* Information shown:
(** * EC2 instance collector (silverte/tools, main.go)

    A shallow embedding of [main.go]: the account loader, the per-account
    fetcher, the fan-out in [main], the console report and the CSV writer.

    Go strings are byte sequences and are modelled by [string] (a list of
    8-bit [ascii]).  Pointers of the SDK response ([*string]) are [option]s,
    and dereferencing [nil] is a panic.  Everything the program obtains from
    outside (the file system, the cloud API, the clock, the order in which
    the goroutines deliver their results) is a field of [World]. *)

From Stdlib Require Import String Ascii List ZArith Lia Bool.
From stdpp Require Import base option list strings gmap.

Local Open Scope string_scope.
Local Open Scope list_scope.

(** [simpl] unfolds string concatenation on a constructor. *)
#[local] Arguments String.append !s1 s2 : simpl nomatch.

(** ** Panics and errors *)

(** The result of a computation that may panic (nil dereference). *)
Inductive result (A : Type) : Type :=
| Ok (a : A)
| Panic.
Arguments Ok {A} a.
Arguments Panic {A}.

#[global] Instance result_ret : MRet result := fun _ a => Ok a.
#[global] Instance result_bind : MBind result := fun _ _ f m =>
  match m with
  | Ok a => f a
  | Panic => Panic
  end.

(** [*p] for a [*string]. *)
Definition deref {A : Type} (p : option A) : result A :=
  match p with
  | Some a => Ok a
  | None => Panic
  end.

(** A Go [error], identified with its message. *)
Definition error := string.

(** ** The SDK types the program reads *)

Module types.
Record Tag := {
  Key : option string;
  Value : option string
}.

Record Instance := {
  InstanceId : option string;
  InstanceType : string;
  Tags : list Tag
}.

==

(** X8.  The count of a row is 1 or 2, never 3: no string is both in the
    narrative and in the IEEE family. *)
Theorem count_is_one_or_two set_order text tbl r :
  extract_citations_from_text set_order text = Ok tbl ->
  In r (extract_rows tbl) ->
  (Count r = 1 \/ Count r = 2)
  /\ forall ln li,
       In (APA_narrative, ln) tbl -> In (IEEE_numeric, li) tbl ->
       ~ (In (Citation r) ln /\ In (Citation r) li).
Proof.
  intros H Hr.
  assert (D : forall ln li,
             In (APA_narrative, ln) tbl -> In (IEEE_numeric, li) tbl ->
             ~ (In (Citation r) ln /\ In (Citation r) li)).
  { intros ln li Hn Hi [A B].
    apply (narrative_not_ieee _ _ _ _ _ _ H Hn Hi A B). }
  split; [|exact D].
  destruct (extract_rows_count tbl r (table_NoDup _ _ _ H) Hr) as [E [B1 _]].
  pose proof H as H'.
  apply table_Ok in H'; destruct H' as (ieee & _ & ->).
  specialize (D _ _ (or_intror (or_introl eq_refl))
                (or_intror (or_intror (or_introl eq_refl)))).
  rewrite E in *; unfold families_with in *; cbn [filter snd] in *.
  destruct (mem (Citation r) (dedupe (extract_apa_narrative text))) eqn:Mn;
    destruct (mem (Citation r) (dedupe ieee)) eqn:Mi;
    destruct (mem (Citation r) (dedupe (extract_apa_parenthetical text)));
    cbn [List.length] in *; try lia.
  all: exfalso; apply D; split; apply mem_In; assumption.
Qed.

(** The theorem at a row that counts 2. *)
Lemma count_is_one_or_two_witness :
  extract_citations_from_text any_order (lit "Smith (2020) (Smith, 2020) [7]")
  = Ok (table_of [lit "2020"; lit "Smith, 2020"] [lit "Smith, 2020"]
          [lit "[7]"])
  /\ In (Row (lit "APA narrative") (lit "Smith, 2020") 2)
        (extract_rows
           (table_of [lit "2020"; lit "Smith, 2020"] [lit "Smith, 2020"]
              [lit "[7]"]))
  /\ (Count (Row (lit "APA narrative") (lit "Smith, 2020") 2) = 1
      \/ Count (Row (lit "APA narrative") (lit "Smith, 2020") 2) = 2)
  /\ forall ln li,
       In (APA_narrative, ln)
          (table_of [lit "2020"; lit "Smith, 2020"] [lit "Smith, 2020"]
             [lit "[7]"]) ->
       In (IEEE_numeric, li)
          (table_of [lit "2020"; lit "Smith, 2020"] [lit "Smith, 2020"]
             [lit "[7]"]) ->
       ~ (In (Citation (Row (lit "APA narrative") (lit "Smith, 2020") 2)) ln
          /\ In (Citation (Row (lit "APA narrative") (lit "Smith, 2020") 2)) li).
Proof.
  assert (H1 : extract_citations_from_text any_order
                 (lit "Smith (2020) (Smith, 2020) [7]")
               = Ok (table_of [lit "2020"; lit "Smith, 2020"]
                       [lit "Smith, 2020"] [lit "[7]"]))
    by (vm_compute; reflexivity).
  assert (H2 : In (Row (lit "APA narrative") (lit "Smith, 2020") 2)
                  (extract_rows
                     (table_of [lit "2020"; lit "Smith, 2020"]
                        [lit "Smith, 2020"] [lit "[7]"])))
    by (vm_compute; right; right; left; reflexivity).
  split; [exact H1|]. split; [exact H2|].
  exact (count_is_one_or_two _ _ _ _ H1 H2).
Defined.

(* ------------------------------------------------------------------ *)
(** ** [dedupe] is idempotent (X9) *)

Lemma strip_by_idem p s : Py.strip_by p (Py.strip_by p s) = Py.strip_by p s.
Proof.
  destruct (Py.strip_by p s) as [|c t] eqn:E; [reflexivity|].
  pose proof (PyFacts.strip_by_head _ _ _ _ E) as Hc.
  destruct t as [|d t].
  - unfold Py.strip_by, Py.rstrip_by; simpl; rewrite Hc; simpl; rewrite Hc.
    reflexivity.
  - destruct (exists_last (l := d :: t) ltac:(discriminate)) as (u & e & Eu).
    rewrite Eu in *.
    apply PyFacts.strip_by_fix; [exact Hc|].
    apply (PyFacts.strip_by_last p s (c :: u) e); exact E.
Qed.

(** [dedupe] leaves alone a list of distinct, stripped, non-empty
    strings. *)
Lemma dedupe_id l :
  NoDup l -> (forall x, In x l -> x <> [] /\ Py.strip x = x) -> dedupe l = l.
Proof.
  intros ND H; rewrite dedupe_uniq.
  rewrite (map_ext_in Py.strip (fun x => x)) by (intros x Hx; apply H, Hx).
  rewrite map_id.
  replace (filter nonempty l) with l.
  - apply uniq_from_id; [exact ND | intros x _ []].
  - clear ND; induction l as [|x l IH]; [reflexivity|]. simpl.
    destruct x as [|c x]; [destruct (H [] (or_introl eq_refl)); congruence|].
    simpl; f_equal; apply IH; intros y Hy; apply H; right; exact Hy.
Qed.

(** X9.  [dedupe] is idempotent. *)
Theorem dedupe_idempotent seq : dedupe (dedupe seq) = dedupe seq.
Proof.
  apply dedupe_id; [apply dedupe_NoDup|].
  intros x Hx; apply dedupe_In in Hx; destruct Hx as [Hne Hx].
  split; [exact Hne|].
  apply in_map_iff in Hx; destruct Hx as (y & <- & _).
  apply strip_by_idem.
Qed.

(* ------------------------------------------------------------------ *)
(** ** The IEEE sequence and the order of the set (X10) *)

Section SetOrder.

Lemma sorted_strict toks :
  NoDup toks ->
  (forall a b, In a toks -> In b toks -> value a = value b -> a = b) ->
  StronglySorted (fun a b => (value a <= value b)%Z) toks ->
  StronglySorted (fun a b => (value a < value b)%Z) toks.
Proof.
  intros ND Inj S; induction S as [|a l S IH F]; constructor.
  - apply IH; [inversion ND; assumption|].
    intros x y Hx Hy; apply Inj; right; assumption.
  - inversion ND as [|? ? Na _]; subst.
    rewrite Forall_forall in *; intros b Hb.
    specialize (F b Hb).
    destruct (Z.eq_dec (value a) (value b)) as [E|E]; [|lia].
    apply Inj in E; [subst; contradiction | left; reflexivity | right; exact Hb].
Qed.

* What to do:
Among the entries above, find the line with "(** * EC2 instance" and the line with "(** [simpl] unfolds"; give again exactly these two lines and all lines between them.

* Written reply:
(** * EC2 instance collector (silverte/tools, main.go)

    A shallow embedding of [main.go]: the account loader, the per-account
    fetcher, the fan-out in [main], the console report and the CSV writer.

    Go strings are byte sequences and are modelled by [string] (a list of
    8-bit [ascii]).  Pointers of the SDK response ([*string]) are [option]s,
    and dereferencing [nil] is a panic.  Everything the program obtains from
    outside (the file system, the cloud API, the clock, the order in which
    the goroutines deliver their results) is a field of [World]. *)

From Stdlib Require Import String Ascii List ZArith Lia Bool.
From stdpp Require Import base option list strings gmap.

Local Open Scope string_scope.
Local Open Scope list_scope.

(** [simpl] unfolds string concatenation on a constructor. *)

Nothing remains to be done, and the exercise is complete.